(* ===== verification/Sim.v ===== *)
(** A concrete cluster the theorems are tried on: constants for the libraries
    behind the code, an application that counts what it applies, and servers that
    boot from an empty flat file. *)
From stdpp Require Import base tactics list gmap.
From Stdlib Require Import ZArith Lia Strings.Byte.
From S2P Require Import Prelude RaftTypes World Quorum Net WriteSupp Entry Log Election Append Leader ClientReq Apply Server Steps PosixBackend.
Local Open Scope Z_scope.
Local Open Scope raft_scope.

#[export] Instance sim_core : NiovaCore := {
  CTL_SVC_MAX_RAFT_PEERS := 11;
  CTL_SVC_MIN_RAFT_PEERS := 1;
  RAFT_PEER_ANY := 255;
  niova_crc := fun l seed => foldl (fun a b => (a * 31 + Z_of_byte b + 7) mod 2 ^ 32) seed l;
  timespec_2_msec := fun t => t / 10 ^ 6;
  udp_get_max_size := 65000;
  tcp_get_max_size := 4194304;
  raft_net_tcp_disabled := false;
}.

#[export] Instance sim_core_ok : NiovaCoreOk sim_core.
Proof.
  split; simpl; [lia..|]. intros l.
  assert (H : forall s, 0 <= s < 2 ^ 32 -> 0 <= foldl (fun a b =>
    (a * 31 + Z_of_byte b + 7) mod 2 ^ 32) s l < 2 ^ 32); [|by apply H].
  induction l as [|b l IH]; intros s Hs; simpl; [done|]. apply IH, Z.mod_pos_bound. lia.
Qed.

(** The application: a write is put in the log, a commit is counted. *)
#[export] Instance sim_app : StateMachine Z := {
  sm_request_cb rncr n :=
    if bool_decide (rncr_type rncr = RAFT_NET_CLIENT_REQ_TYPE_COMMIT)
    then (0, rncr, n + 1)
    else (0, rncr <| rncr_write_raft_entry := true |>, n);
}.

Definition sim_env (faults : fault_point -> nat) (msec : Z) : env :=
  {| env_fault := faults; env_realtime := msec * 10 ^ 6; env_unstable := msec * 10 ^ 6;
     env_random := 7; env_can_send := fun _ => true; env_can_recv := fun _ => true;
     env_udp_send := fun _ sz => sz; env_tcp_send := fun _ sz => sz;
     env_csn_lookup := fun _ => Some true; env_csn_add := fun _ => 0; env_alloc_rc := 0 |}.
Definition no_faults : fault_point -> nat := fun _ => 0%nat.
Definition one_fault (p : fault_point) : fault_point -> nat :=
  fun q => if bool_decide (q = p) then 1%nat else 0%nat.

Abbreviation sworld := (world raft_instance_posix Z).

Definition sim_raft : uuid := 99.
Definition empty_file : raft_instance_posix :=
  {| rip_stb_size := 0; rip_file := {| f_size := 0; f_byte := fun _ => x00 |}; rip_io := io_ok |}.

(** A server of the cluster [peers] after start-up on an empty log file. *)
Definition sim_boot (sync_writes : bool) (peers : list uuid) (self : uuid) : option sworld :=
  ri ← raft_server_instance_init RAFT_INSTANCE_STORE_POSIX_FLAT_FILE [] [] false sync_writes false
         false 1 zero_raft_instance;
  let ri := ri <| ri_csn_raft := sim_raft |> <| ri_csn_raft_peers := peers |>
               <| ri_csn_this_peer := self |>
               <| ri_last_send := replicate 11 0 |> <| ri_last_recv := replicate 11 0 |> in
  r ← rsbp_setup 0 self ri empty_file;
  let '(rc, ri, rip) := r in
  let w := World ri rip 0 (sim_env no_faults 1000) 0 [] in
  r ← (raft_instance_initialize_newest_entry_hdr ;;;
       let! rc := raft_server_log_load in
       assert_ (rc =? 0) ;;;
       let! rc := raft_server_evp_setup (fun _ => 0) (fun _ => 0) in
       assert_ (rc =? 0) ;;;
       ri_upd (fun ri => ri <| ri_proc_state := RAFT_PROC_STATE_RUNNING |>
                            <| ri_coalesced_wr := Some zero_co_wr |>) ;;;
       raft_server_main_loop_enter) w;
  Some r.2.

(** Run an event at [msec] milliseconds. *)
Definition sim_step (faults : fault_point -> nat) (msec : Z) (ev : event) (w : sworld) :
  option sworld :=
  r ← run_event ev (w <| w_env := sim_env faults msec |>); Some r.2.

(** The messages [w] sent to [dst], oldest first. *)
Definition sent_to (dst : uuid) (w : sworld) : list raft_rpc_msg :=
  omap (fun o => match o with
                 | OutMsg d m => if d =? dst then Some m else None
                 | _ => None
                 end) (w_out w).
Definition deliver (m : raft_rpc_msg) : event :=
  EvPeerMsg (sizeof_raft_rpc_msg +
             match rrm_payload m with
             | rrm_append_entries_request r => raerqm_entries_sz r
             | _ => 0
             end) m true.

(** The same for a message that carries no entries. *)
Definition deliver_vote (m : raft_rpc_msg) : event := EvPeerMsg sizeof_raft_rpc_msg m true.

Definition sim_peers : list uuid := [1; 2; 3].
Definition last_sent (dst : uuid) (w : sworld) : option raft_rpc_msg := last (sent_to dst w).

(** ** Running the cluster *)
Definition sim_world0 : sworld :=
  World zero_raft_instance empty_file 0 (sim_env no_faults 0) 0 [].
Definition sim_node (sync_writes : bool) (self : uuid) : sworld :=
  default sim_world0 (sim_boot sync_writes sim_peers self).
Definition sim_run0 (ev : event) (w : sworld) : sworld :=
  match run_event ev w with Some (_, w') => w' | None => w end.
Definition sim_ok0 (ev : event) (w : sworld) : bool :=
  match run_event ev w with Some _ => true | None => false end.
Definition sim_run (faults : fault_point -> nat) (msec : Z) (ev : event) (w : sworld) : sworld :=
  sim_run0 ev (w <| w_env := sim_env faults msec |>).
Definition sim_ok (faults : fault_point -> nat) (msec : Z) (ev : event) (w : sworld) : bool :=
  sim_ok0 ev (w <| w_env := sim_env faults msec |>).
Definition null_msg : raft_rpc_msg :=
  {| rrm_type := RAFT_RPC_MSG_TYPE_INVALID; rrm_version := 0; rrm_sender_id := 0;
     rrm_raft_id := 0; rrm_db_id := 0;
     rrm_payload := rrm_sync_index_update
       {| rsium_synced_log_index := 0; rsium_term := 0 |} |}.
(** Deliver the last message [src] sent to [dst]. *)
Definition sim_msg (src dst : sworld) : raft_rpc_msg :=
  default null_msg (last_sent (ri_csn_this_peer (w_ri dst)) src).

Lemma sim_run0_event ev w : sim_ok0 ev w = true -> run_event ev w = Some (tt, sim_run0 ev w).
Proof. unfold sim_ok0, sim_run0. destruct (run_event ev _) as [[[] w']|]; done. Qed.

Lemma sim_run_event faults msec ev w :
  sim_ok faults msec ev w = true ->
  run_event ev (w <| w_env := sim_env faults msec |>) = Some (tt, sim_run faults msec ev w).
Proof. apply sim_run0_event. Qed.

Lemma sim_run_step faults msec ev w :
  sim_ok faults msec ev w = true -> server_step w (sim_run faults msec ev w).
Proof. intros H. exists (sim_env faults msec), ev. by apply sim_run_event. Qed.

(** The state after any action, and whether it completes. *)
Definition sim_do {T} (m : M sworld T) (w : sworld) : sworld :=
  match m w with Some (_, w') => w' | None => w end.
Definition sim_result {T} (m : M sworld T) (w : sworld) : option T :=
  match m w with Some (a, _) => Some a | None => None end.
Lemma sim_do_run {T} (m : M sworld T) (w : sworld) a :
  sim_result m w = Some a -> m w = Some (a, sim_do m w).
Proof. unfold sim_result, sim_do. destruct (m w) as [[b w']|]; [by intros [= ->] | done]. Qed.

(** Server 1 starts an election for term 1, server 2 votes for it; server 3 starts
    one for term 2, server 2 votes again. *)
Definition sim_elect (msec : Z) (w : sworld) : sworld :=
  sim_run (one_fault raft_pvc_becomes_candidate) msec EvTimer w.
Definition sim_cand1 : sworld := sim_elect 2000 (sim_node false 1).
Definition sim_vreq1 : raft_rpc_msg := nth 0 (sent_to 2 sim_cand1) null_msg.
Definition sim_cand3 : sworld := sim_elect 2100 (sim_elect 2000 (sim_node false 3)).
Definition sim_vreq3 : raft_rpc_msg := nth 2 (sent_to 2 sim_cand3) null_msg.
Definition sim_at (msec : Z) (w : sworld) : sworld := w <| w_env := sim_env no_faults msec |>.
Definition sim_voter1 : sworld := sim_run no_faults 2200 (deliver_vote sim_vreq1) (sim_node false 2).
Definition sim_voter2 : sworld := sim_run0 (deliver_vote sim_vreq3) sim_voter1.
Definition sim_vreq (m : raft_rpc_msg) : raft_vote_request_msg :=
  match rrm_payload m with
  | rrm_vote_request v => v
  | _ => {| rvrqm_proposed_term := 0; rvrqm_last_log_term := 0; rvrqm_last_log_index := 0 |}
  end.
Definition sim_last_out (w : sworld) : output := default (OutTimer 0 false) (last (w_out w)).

===

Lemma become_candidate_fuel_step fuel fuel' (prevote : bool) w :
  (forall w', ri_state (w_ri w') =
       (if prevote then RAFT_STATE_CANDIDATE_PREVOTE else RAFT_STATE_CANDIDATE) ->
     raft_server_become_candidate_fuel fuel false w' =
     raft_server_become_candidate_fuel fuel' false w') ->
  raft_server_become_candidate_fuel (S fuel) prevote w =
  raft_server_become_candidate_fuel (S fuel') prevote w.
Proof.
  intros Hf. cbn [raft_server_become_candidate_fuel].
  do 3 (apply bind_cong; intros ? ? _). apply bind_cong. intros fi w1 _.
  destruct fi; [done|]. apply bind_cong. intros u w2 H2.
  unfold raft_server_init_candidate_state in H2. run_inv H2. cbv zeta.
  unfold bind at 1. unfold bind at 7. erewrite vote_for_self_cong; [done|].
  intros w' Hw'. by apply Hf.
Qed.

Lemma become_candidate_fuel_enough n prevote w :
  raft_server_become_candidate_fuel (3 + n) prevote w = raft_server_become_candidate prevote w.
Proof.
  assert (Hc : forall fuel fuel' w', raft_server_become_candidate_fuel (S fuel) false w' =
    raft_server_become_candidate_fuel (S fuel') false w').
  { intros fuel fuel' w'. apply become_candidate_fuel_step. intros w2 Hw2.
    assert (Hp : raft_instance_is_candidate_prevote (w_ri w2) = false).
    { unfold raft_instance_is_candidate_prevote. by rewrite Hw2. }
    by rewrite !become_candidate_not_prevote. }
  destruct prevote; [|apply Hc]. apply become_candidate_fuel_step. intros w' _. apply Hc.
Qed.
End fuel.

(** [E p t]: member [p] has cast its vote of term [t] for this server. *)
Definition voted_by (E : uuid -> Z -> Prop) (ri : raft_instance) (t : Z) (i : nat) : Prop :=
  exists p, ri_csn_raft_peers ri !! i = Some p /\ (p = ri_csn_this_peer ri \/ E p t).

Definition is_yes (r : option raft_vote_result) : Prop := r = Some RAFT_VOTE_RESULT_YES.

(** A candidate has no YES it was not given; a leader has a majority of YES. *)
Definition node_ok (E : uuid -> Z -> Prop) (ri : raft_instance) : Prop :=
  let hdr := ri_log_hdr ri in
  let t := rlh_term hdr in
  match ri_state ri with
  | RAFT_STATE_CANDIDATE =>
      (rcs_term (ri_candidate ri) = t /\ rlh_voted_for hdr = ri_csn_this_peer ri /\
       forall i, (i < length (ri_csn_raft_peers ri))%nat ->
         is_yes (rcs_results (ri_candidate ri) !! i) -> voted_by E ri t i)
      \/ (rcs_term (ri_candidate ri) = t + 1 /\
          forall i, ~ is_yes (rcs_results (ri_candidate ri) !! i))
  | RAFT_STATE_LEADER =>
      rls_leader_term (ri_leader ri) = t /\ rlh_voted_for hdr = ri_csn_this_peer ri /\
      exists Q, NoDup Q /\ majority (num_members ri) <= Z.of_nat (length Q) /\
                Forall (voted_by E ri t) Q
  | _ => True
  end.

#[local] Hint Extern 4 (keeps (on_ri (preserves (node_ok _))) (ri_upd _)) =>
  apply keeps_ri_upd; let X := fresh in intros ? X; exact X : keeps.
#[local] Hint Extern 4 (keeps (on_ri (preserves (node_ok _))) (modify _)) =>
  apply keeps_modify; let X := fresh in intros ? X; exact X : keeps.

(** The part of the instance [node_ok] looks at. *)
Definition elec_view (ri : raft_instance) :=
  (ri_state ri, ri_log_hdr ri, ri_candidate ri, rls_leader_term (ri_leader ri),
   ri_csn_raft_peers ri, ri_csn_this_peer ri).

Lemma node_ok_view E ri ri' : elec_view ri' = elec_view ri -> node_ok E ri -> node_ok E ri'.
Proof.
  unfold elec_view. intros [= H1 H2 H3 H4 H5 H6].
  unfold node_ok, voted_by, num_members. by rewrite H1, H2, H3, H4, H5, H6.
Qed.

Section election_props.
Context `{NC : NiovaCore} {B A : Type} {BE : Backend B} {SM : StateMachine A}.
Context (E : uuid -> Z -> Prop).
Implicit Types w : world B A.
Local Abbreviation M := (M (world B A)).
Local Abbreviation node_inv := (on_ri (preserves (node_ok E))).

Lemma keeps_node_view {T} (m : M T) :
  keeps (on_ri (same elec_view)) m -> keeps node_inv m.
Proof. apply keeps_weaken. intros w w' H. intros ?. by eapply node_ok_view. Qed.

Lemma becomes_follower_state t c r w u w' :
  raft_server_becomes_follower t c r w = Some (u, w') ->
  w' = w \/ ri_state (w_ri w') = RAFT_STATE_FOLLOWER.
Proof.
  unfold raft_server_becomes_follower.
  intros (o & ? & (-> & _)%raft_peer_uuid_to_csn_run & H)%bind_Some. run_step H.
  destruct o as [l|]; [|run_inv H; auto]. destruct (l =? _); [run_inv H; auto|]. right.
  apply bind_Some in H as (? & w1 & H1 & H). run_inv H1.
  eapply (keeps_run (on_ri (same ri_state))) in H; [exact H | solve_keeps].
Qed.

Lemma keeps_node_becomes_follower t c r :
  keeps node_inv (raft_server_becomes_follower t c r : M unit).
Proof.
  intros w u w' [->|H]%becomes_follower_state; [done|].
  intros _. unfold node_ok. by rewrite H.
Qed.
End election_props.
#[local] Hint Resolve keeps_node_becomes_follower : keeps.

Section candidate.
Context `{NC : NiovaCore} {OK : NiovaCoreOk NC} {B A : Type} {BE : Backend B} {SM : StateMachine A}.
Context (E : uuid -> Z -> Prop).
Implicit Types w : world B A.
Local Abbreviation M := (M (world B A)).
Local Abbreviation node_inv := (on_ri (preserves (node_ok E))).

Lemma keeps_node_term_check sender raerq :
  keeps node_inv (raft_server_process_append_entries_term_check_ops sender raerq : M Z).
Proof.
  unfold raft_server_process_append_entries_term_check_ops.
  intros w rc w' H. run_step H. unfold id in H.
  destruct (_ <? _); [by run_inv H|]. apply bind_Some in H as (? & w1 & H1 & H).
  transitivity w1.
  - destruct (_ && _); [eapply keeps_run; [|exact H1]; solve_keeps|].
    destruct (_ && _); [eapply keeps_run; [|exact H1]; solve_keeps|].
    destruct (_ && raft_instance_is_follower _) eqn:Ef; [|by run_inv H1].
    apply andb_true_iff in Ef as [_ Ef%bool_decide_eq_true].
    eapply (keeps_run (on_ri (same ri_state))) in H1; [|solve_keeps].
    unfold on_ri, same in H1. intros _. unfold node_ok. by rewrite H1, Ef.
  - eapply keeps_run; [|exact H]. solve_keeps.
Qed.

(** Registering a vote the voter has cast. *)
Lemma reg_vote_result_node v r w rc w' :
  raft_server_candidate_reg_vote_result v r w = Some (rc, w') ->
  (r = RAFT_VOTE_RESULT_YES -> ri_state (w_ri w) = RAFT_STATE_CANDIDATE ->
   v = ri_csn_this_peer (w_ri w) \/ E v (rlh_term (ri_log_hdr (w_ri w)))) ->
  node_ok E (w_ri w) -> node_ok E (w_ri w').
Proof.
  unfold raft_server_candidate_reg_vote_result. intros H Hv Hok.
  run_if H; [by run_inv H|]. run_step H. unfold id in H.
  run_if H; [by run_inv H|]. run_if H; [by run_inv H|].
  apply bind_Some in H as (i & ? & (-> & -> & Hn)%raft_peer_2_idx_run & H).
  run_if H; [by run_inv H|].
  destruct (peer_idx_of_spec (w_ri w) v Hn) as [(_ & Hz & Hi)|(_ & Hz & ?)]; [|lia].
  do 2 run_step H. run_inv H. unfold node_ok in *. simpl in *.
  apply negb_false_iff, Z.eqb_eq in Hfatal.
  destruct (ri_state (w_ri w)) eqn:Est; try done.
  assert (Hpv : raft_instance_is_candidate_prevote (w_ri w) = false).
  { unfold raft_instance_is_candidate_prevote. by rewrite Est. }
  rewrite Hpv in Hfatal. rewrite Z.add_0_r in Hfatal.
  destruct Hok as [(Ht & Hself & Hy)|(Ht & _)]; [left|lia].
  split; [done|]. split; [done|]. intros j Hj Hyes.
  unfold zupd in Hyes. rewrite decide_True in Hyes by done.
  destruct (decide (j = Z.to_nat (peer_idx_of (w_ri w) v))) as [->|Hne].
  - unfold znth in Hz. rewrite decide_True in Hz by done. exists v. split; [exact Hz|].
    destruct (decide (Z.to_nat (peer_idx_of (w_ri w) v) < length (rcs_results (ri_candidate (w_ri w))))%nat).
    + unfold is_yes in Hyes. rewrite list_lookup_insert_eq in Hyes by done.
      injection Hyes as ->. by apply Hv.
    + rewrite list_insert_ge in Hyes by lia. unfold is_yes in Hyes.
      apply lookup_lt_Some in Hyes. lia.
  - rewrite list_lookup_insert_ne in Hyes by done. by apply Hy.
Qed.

===

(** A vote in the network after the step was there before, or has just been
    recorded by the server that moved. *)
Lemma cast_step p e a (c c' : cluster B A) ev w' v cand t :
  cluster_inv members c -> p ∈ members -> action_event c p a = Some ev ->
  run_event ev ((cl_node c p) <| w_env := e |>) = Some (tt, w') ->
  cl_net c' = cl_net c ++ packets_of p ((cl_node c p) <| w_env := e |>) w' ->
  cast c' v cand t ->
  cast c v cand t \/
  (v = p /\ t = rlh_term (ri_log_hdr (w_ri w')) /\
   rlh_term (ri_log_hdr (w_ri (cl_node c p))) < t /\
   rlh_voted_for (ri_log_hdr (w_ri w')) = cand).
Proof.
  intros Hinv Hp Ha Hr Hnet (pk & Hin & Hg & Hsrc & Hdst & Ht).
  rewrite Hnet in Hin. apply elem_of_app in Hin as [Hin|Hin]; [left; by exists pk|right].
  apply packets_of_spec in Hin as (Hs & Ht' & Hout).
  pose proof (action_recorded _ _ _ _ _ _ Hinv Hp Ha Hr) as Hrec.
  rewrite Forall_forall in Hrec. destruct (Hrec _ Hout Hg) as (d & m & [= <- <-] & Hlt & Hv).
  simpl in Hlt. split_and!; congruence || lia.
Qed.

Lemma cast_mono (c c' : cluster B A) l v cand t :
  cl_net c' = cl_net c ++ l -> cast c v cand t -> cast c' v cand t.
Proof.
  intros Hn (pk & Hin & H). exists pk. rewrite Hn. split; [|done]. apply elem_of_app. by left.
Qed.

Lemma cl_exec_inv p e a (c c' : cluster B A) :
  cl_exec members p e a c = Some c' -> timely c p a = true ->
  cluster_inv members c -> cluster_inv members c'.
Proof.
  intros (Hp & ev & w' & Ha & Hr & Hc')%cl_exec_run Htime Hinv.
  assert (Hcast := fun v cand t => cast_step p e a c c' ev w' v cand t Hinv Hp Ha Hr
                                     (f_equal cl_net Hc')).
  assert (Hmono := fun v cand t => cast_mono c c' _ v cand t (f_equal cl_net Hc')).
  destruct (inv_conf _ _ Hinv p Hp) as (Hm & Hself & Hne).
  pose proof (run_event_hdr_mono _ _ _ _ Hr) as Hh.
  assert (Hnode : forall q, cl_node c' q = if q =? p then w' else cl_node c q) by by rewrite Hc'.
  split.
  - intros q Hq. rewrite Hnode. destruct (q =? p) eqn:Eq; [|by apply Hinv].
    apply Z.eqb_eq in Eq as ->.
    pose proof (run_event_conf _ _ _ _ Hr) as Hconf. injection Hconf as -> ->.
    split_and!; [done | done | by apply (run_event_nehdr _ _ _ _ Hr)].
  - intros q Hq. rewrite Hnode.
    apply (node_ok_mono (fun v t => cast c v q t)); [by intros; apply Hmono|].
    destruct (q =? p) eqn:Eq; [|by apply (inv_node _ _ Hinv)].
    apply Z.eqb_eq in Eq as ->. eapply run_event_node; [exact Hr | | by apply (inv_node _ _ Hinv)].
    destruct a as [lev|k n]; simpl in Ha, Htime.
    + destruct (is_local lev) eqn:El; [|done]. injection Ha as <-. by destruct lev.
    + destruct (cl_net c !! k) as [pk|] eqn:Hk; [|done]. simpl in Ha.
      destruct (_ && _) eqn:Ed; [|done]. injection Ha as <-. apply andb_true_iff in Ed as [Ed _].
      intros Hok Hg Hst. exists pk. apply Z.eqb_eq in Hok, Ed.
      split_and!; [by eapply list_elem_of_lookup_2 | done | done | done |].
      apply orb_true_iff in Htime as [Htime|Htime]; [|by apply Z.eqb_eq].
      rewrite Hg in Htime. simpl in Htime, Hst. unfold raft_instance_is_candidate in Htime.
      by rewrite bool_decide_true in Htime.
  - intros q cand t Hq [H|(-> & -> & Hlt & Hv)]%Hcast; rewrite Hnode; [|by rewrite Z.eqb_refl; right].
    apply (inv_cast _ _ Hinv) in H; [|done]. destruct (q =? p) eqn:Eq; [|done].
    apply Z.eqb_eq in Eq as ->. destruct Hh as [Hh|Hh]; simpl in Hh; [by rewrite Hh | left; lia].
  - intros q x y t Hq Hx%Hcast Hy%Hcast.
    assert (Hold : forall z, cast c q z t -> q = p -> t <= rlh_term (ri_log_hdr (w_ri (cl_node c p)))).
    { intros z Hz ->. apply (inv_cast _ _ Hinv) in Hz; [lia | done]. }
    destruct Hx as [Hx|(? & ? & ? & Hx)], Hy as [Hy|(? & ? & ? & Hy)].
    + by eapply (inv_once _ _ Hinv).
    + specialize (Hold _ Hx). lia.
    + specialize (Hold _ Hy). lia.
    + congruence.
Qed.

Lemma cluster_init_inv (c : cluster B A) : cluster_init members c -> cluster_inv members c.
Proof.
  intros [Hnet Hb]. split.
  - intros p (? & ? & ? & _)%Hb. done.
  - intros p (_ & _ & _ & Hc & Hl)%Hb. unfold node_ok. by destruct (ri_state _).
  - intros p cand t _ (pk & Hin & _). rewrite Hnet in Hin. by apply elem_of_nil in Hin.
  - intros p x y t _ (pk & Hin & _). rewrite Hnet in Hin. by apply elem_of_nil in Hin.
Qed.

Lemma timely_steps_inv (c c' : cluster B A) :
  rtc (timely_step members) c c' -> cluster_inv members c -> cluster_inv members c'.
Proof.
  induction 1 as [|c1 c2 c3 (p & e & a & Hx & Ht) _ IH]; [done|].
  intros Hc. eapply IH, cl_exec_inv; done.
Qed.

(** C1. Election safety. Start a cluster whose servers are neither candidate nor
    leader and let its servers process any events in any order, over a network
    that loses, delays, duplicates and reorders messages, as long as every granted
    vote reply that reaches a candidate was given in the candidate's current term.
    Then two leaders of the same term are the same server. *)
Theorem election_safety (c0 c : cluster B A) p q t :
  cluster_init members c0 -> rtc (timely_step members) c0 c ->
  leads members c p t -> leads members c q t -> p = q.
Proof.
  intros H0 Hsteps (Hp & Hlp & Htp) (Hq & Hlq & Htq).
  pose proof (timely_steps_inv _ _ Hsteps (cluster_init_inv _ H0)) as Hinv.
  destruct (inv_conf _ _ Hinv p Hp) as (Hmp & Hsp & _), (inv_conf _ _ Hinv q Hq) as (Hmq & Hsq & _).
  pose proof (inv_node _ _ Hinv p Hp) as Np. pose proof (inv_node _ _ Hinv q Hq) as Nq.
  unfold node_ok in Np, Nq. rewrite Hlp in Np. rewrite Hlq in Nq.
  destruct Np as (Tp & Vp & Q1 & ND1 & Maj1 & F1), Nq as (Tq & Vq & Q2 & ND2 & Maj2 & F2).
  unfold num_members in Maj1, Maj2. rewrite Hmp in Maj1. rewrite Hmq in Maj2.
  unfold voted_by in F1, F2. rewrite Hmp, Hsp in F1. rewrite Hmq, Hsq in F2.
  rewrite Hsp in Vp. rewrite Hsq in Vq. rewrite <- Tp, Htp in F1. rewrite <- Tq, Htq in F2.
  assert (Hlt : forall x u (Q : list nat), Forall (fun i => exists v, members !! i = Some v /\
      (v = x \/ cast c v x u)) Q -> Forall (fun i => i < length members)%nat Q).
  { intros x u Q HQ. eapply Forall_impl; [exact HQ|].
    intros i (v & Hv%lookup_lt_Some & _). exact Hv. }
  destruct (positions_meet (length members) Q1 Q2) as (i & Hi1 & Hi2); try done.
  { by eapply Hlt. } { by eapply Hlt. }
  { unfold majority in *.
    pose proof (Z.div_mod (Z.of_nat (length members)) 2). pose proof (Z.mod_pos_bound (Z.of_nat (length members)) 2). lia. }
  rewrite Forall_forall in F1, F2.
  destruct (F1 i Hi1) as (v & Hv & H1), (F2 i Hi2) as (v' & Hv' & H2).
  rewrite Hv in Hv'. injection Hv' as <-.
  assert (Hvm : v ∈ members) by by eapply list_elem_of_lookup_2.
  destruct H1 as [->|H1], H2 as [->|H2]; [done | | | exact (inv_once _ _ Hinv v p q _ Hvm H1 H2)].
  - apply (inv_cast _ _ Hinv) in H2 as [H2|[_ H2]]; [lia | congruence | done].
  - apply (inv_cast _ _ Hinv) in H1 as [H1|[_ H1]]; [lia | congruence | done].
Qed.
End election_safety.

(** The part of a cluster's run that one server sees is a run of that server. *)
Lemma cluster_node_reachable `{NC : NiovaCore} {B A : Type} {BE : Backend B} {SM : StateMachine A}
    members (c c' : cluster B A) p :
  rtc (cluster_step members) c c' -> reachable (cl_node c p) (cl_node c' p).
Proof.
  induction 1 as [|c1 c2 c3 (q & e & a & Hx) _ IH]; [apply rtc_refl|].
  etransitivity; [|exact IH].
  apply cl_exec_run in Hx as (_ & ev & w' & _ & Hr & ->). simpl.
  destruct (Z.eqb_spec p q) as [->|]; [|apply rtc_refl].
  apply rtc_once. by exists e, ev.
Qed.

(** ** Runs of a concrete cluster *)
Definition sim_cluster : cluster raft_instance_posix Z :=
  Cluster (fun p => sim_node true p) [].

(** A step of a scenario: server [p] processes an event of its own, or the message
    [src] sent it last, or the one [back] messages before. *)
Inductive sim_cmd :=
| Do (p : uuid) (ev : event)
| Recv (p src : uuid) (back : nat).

===

What this task involves | Where the word "Hcast" appears in a line of the data above, tally that line; then give the total and nothing more.

The completed task | 3